**Description of the task**
Return only the tail of the data below, word for word: the line with "intros H1%str_mem_forallb H2%str_mem_forallb." and each line after it through the final one.

** Opening Data section block **

(** X2: whatever the text, every tag the quick-text parser returns is a
    non-empty string of word characters (so no tag is empty and none
    keeps its #), and the category is personal or the lower-cased text of
    such a word. *)
Theorem parseQuickTask_tags_words
    (zone : JsDate.Zone) (now : Z) (text : string) :
  let q := parseQuickTask zone now text in
  Forall isWord (q_tags q)
  /\ (q_category q = "personal"
      \/ exists w, isWord w /\ q_category q = Str.toLowerCase w).
Proof.
  cbv zeta. unfold parseQuickTask.
  destruct (Regex.matchPriority text) as [[m0 m1]|];
    (destruct (Regex.matchHash _) as [w|] eqn:Ew;
     [apply matchHash_word in Ew|]);
    destruct (Str.includes "today" _);
    destruct (Str.includes "tomorrow" _); simpl;
    (split; [apply matchAllHash_words | first [now left | right; eauto]]).
Qed.

(** ** Quick add *)

Lemma strOr_empty_default s : strOr (Some s) "" = s.
Proof.
  unfold strOr, Str.or_else, Str.truthy.
  destruct (String.eqb_spec s ""); simpl; congruence.
Qed.

Lemma parseQuickTask_category_nonempty zone now text :
  q_category (parseQuickTask zone now text) <> "".
Proof.
  unfold parseQuickTask.
  destruct (Regex.matchPriority text) as [[m0 m1]|];
    (destruct (Regex.matchHash _) as [w|] eqn:Ew;
     [apply matchHash_word in Ew as [Ew _]|]);
    destruct (Str.includes "today" _);
    destruct (Str.includes "tomorrow" _); simpl;
    first [discriminate | now apply toLowerCase_nonempty].
Qed.

Lemma parseQuickTask_priority_nonempty zone now text :
  q_priority (parseQuickTask zone now text) <> "".
Proof.
  unfold parseQuickTask.
  destruct (Regex.matchPriority text) as [[m0 m1]|] eqn:E;
    [apply priorityFrom_lower in E|];
    destruct (Regex.matchHash _); destruct (Str.includes "today" _);
    destruct (Str.includes "tomorrow" _); simpl;
    first [discriminate | destruct E as [-> | [-> | ->]]; discriminate].
Qed.

Lemma parseQuickTask_title_fixed zone now text :
  Str.trim (q_title (parseQuickTask zone now text))
  = q_title (parseQuickTask zone now text).
Proof.
  unfold parseQuickTask.
  destruct (Regex.matchPriority text) as [[m0 m1]|];
    destruct (Regex.matchHash _) as [w|];
    destruct (Str.includes "today" _);
    destruct (Str.includes "tomorrow" _); simpl; apply trim_idem.
Qed.
(** * llm-instinct: the instinct-driven tree search, embedded in Rocq

    The development follows [src/core/Node.js] and [src/core/InstinctMCTS.js],
    then [src/api/openrouter.js] and [src/utils/treeUtils.js].

    - JavaScript numbers are modelled by [number]: an exact rational, or one
      of [NaN], [+Infinity], [-Infinity].  Rounding of binary64 arithmetic
      and the sign of zero are not modelled; every finite result is kept in
      lowest terms, so that equal numbers are equal terms.
    - The heap of [Node] objects is a list indexed by allocation order; a
      reference to a node is its index.  [parent] and [children] hold such
      references, so aliasing is the heap's.
    - The host library ([Math.sqrt], [Math.log], [Math.random]) and the LLM
      client injected into the engine are parameters of the development.
    - [async] functions are run sequentially; a rejected promise is an
      [Error] result.  Loops carry a fuel argument; [None] means that the
      fuel ran out.
    - A call of [this.simulate] goes through the method table of the
      class, whose body defines [simulate] twice.
    - [Date.now()] stamps ([createdAt], [updatedAt], [timestamp]) and
      [console] output are left out. *)

From Stdlib Require Import QArith Qround String Ascii List Lia Lqa.
From stdpp Require Import base list strings pretty.

Local Open Scope string_scope.
Local Open Scope list_scope.

(** ** Numbers *)

Inductive number : Type :=
  | Fin (q : Q)
  | NaN
  | PInf
  | NInf.

Definition fin (q : Q) : number := Fin (Qred q).

Definition of_nat (n : nat) : number := fin (inject_Z (Z.of_nat n)).

Definition Qltb (a b : Q) : bool := negb (Qle_bool b a).

Definition Qzerob (a : Q) : bool := Qeq_bool a 0.

Definition num_neg (x : number) : number :=
  match x with
  | Fin a => fin (- a)
  | NaN => NaN
  | PInf => NInf
  | NInf => PInf
  end.

Definition num_add (x y : number) : number :=
  match x, y with
  | NaN, _ | _, NaN => NaN
  | PInf, NInf | NInf, PInf => NaN
  | PInf, _ | _, PInf => PInf
  | NInf, _ | _, NInf => NInf
  | Fin a, Fin b => fin (a + b)
  end.

Definition num_sub (x y : number) : number := num_add x (num_neg y).

(** The product of an infinity and [q]: [NaN] at zero, else by sign. *)
Definition inf_times (positive : bool) (q : Q) : number :=
  if Qzerob q then NaN
  else if Bool.eqb positive (Qltb 0 q) then PInf else NInf.

Definition num_mul (x y : number) : number :=
  match x, y with
  | NaN, _ | _, NaN => NaN
  | PInf, PInf | NInf, NInf => PInf
  | PInf, NInf | NInf, PInf => NInf
  | PInf, Fin b | Fin b, PInf => inf_times true b
  | NInf, Fin b | Fin b, NInf => inf_times false b
  | Fin a, Fin b => fin (a * b)
  end.

Definition num_div (x y : number) : number :=
  match x, y with
  | NaN, _ | _, NaN => NaN
  | (PInf | NInf), (PInf | NInf) => NaN
  | Fin _, (PInf | NInf) => Fin 0
  | PInf, Fin b => if Qltb b 0 then NInf else PInf
  | NInf, Fin b => if Qltb b 0 then PInf else NInf
  | Fin a, Fin b =>
      if Qzerob b then inf_times true a else fin (a / b)
  end.

(** [x < y] of JavaScript: false as soon as one side is [NaN]. *)
Definition num_lt (x y : number) : bool :=
  match x, y with
  | NaN, _ | _, NaN => false
  | _, NInf => false
  | NInf, _ => true
  | PInf, _ => false
  | _, PInf => true
  | Fin a, Fin b => Qltb a b
  end.

Definition num_gt (x y : number) : bool := num_lt y x.

(** [x <= y] of JavaScript. *)
Definition num_le (x y : number) : bool :=
  match x, y with
  | NaN, _ | _, NaN => false
  | NInf, _ => true
  | _, PInf => true
  | _, NInf => false
  | PInf, _ => false
  | Fin a, Fin b => Qle_bool a b
  end.

Definition is_nan (x : number) : bool :=
  match x with NaN => true | _ => false end.

Definition Math_min (x y : number) : number :=
  if is_nan x || is_nan y then NaN else if num_lt y x then y else x.

Definition Math_max (x y : number) : number :=
  if is_nan x || is_nan y then NaN else if num_lt x y then y else x.

(** The closed interval [[0,1]] the instinct metrics are documented to
    live in. *)
Definition in_unit (x : number) : bool := num_le (Fin 0) x && num_le x (Fin 1).

(** ** Strings *)

Definition lower_ascii (c : ascii) : ascii :=
  let n := nat_of_ascii c in
  if (65 <=? n)%nat && (n <=? 90)%nat then ascii_of_nat (n + 32) else c.

(** [String.prototype.toLowerCase], on the ASCII letters. *)
Fixpoint toLowerCase (s : string) : string :=
  match s with
  | EmptyString => EmptyString
  | String c t => String (lower_ascii c) (toLowerCase t)
  end.

(** [String.prototype.includes]. *)
Fixpoint includes (s sub : string) : bool :=
  String.prefix sub s ||
  match s with
  | EmptyString => false
  | String _ t => includes t sub
  end.

Definition is_digit (c : ascii) : bool :=
  let n := nat_of_ascii c in (48 <=? n)%nat && (n <=? 57)%nat.

Fixpoint take_digits (s : string) : string :=
  match s with
  | EmptyString => EmptyString
  | String c t => if is_digit c then String c (take_digits t) else EmptyString
  end.

(** [s.match(/(\d+)/)]: the first maximal run of decimal digits, [None]
    when the text has no digit. *)
Fixpoint match_digits (s : string) : option string :=
  match s with
  | EmptyString => None
  | String c t => if is_digit c then Some (take_digits s) else match_digits t
  end.

Fixpoint digits_value (acc : N) (s : string) : N :=
  match s with
  | EmptyString => acc
  | String c t => digits_value (acc * 10 + N.of_nat (nat_of_ascii c - 48)) t
  end.

(** [parseInt(d, 10)] on a run of decimal digits. *)
Definition parseInt (d : string) : number :=
  fin (inject_Z (Z.of_N (digits_value 0 d))).

(** ** Values *)

Abbreviation addr := nat.

(** What a numeric field holds once [+=] may have been applied to it with
    an operand that is not a number: a number, or the text [+] built. *)
Inductive scalar : Type :=
  | SNum (x : number)
  | SStr (s : string).

Fixpoint frac_digits (fuel : nat) (r d : Z) : string :=
  match fuel with
  | O => EmptyString
  | S f =>
      if (r =? 0)%Z then EmptyString
      else pretty (r * 10 / d)%Z +:+ frac_digits f ((r * 10) mod d)%Z d
  end.

(** [Number.prototype.toString].  Exact on the integers and on the three
    special values; other rationals are printed with at most 17 decimals,
    which only approximates the shortest form JavaScript prints. *)
Definition number_to_string (x : number) : string :=
  match x with
  | NaN => "NaN"
  | PInf => "Infinity"
  | NInf => "-Infinity"
  | Fin q =>
      let n := Qnum q in
      let d := Zpos (Qden q) in
      let i := Z.quot n d in
      let r := Z.abs (Z.rem n d) in
      if (r =? 0)%Z then pretty i
      else (if (n <? 0)%Z then "-" else "") +:+ pretty (Z.abs i) +:+ "." +:+
           frac_digits 17 r d
  end.

Fixpoint all_digits (s : string) : bool :=
  match s with
  | EmptyString => true
  | String c t => is_digit c && all_digits t
  end.

(** [ToNumber] on a string: the empty text is 0, a run of decimal digits
    is its value, anything else is [NaN].  Signs, fractions, exponents
    and surrounding blanks are not parsed. *)
Definition string_to_number (s : string) : number :=
  if all_digits s then parseInt s else NaN.

Definition scalar_to_number (v : scalar) : number :=
  match v with
  | SNum x => x
  | SStr s => string_to_number s
  end.

Definition scalar_to_string (v : scalar) : string :=
  match v with
  | SNum x => number_to_string x
  | SStr s => s
  end.
(** * Partial SVD through a Gram operator: [scipy/sparse/linalg/eigen/_svds.py]

    A shallow embedding of [svds] and of its helpers
    [_augmented_orthonormal_cols], [_augmented_orthonormal_rows] and [_herm].

    The numeric primitives that NumPy supplies (element arithmetic, square
    roots, comparisons, sorting, random draws) and the two eigensolvers are
    interfaces: the code of [svds] is written once over them and is then run
    on IEEE binary64 numbers and reasoned about over the complex numbers.

    An array carries its dtype character and its columns; all arrays of one
    run share one element type, so NumPy's casts between element types are
    not part of the model.  The global generator [np.random] and the calls
    made to the outside (the eigensolvers, the operator's callables, the
    constructors) are threaded through a state with a log. *)

From Stdlib Require Import Reals Lra.
From Stdlib Require Import Ascii String.
From Stdlib Require Import List ZArith Bool Lia Arith.
From Stdlib Require Import Permutation Sorted.
From Stdlib Require Import SpecFloat.
Import ListNotations.

Set Implicit Arguments.

(** ** Element arithmetic *)

(** What the code asks of the array elements.  [maximum], [gt] and [le] are
    NumPy's [np.maximum], [>] and the order [np.sort] sorts by; [imag_mul x]
    is [1j*x]; [lit_1E3], [lit_1E6] are the literals of the [factor] table and
    [finfo_eps t] is [np.finfo(t).eps]. *)
Class Scalar : Type := {
  scalar : Type;
  zero : scalar;
  one : scalar;
  add : scalar -> scalar -> scalar;
  sub : scalar -> scalar -> scalar;
  mul : scalar -> scalar -> scalar;
  div : scalar -> scalar -> scalar;
  sqrt : scalar -> scalar;
  conj : scalar -> scalar;
  real : scalar -> scalar;
  imag_mul : scalar -> scalar;
  maximum : scalar -> scalar -> scalar;
  gt : scalar -> scalar -> bool;
  le : scalar -> scalar -> bool;
  lit_1E3 : scalar;
  lit_1E6 : scalar;
  finfo_eps : ascii -> scalar
}.

(** ** Exceptions, the world and the monad of [svds] *)

Inductive numpy_failure : Type :=
| EmptyReduction      (* np.max of a zero-size array *)
| NegativeDimension   (* np.empty with a negative dimension *)
| ShapeMismatch       (* operands could not be broadcast / aligned *)
| IndexOutOfRange.    (* index or boolean mask does not fit the axis *)

Inductive exn : Type :=
| ValueError_which              (* "which must be either 'LM' or 'SM'." *)
| ValueError_k (k : Z)          (* "k must be between 1 and min(A.shape), k=%d" *)
| ValueError_solver             (* "solver must be either 'arpack', or 'lobpcg'." *)
| AttributeError_dtype          (* A.dtype on an object without that attribute *)
| KeyError (t : ascii)          (* factor[t] *)
| NumpyError (f : numpy_failure)
| ExternalError (code : Z).     (* raised by the operator or by an eigensolver *)

Inductive result (A : Type) : Type :=
| Ok (a : A)
| Err (e : exn).
Arguments Ok {A} a.
Arguments Err {A} e.

(** The calls that leave [svds], in the order in which they are made. *)
Inductive event : Type :=
| EvAsarray                    (* np.asarray(A) *)
| EvHerm                       (* _herm(A) of a plain matrix *)
| EvProbe                      (* A.dot(np.zeros([m, 1])) *)
| EvGram                       (* LinearOperator(matvec=..., matmat=...) *)
| EvInitDtype                  (* matvec_XH_X(np.zeros(N)), in that constructor *)
| EvRandomState (seed : Z)     (* np.random.RandomState(seed).randn(...) *)
| EvLobpcg                     (* lobpcg(XH_X, X, ...) *)
| EvEigsh                      (* eigsh(XH_X, k=k, ...) *)
| EvApply                      (* X_matmat(...) on the reliable vectors *)
| EvRandn (n : nat).           (* np.random.randn(n), the global generator *)

Section Model.
Lemma urlparse_https r :
  urlparse ("https://" +:+ r)
  = (λ p, mkParseResult "https" (netloc p) (path p) (params p) (query p)
            (fragment p)) <$> urlparse ("http://" +:+ r).
Proof.
  unfold urlparse, urlparse_with, urlsplit.
  change (String.rev (lstrip c0_control_or_space
            (String.rev (lstrip c0_control_or_space "")))) with "".
  change (remove unsafe_url_byte "") with "".
  change (remove unsafe_url_byte (lstrip c0_control_or_space ("https://" +:+ r)))
    with ("https://" +:+ remove unsafe_url_byte r).
  change (remove unsafe_url_byte (lstrip c0_control_or_space ("http://" +:+ r)))
    with ("http://" +:+ remove unsafe_url_byte r).
  set (u := remove unsafe_url_byte r).
  change (split_scheme "" ("https://" +:+ u)) with ("https", "//" +:+ u).
  change (split_scheme "" ("http://" +:+ u)) with ("http", "//" +:+ u).
  cbv beta iota.
  change (startswith "//" ("//" +:+ u)) with true. cbv beta iota.
  destruct (splitnetloc ("//" +:+ u)) as [nl rest].
  destruct (_ || _); [done|].
  destruct (if mem "[" nl && mem "]" nl then _ else _) as [[]|]; [|done].
  cbn [mbind result_bind fmap result_fmap].
  destruct (split_at "#" rest) as [rest1 frag].
  destruct (split_at "?" rest1) as [rest2 q].
  destruct (checknetloc nl) as [[]|]; [|done].
  cbn [mbind result_bind fmap result_fmap scheme path].
  change (str_in_list "https" uses_params) with true.
  change (str_in_list "http" uses_params) with true.
  cbn [andb]. destruct (mem ";" rest2); [|done].
  by destruct (splitparams rest2).
Qed.

Lemma normalize_url_https r :
  normalize_url ("https://" +:+ r) None = normalize_url ("http://" +:+ r) None.
Proof.
  unfold normalize_url. rewrite urlparse_https.
  destruct (urlparse ("http://" +:+ r)) as [p0|e]; [|done].
  cbn [fmap result_fmap mbind result_bind]. rewrite !lower_app.
  change (lower "https://") with "https://".
  change (lower "http://") with "http://".
  rewrite urlparse_https.
  assert (∃ p', urlparse ("http://" +:+ lower r) = p'
                ∧ ∀ p, p' = Ok p → scheme p = "http") as (p' & -> & Hs).
  { eexists. split; [done|]. intros p.
    unfold urlparse, urlparse_with, urlsplit.
    change (String.rev (lstrip c0_control_or_space
              (String.rev (lstrip c0_control_or_space "")))) with "".
    change (remove unsafe_url_byte "") with "".
    change (remove unsafe_url_byte
              (lstrip c0_control_or_space ("http://" +:+ lower r)))
      with ("http://" +:+ remove unsafe_url_byte (lower r)).
    set (u := remove unsafe_url_byte (lower r)).
    change (split_scheme "" ("http://" +:+ u)) with ("http", "//" +:+ u).
    cbv beta iota.
    change (startswith "//" ("//" +:+ u)) with true. cbv beta iota.
    destruct (splitnetloc ("//" +:+ u)) as [nl rest].
    destruct (_ || _); [done|].
    destruct (if mem "[" nl && mem "]" nl then _ else _) as [[]|]; [|done].
    cbn [mbind result_bind fmap result_fmap].
    destruct (split_at "#" rest) as [rest1 frag].
    destruct (split_at "?" rest1) as [rest2 q].
    destruct (checknetloc nl) as [[]|]; [|done].
    cbn [mbind result_bind fmap result_fmap scheme path].
    destruct (_ && _); [|by intros [= <-]].
    destruct (splitparams rest2). by intros [= <-]. }
  destruct p' as [p|e]; [|done].
  cbn [fmap result_fmap mbind result_bind scheme netloc path query].
  rewrite (Hs p eq_refl). done.
Qed.

(** What [lower] does not change. *)
Lemma lower_char_class c :
  is_ascii_char (lower_char c) = is_ascii_char c
  ∧ no_bracket (lower_char c) = no_bracket c.
Proof. destruct c as [[] [] [] [] [] [] [] []]; vm_compute; done. Qed.

Lemma lower_isascii s : isascii (lower s) = isascii s.
Proof.
  unfold isascii, lower. induction s as [|a s IH]; [done|]. cbn [map forallb].
  by rewrite (proj1 (lower_char_class a)), IH.
Qed.

Lemma lower_no_bracket s :
  forallb no_bracket (lower s) = forallb no_bracket s.
Proof.
  unfold lower. induction s as [|a s IH]; [done|]. cbn [map forallb].
  by rewrite (proj2 (lower_char_class a)), IH.
Qed.

Lemma no_bracket_mem s :
  mem "[" s = false → mem "]" s = false → forallb no_bracket s = true.
Proof.
  intros H1%str_mem_forallb H2%str_mem_forallb.
  induction s as [|a s IH]; simpl in *; [done|].
  apply andb_true_iff in H1 as [? ?], H2 as [? ?].
  rewrite IH by done. unfold no_bracket. by rewrite !andb_true_r, andb_true_iff.
Qed.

** Closing Data section block **

**Your response**
  intros H1%str_mem_forallb H2%str_mem_forallb.
  induction s as [|a s IH]; simpl in *; [done|].
  apply andb_true_iff in H1 as [? ?], H2 as [? ?].
  rewrite IH by done. unfold no_bracket. by rewrite !andb_true_r, andb_true_iff.
Qed.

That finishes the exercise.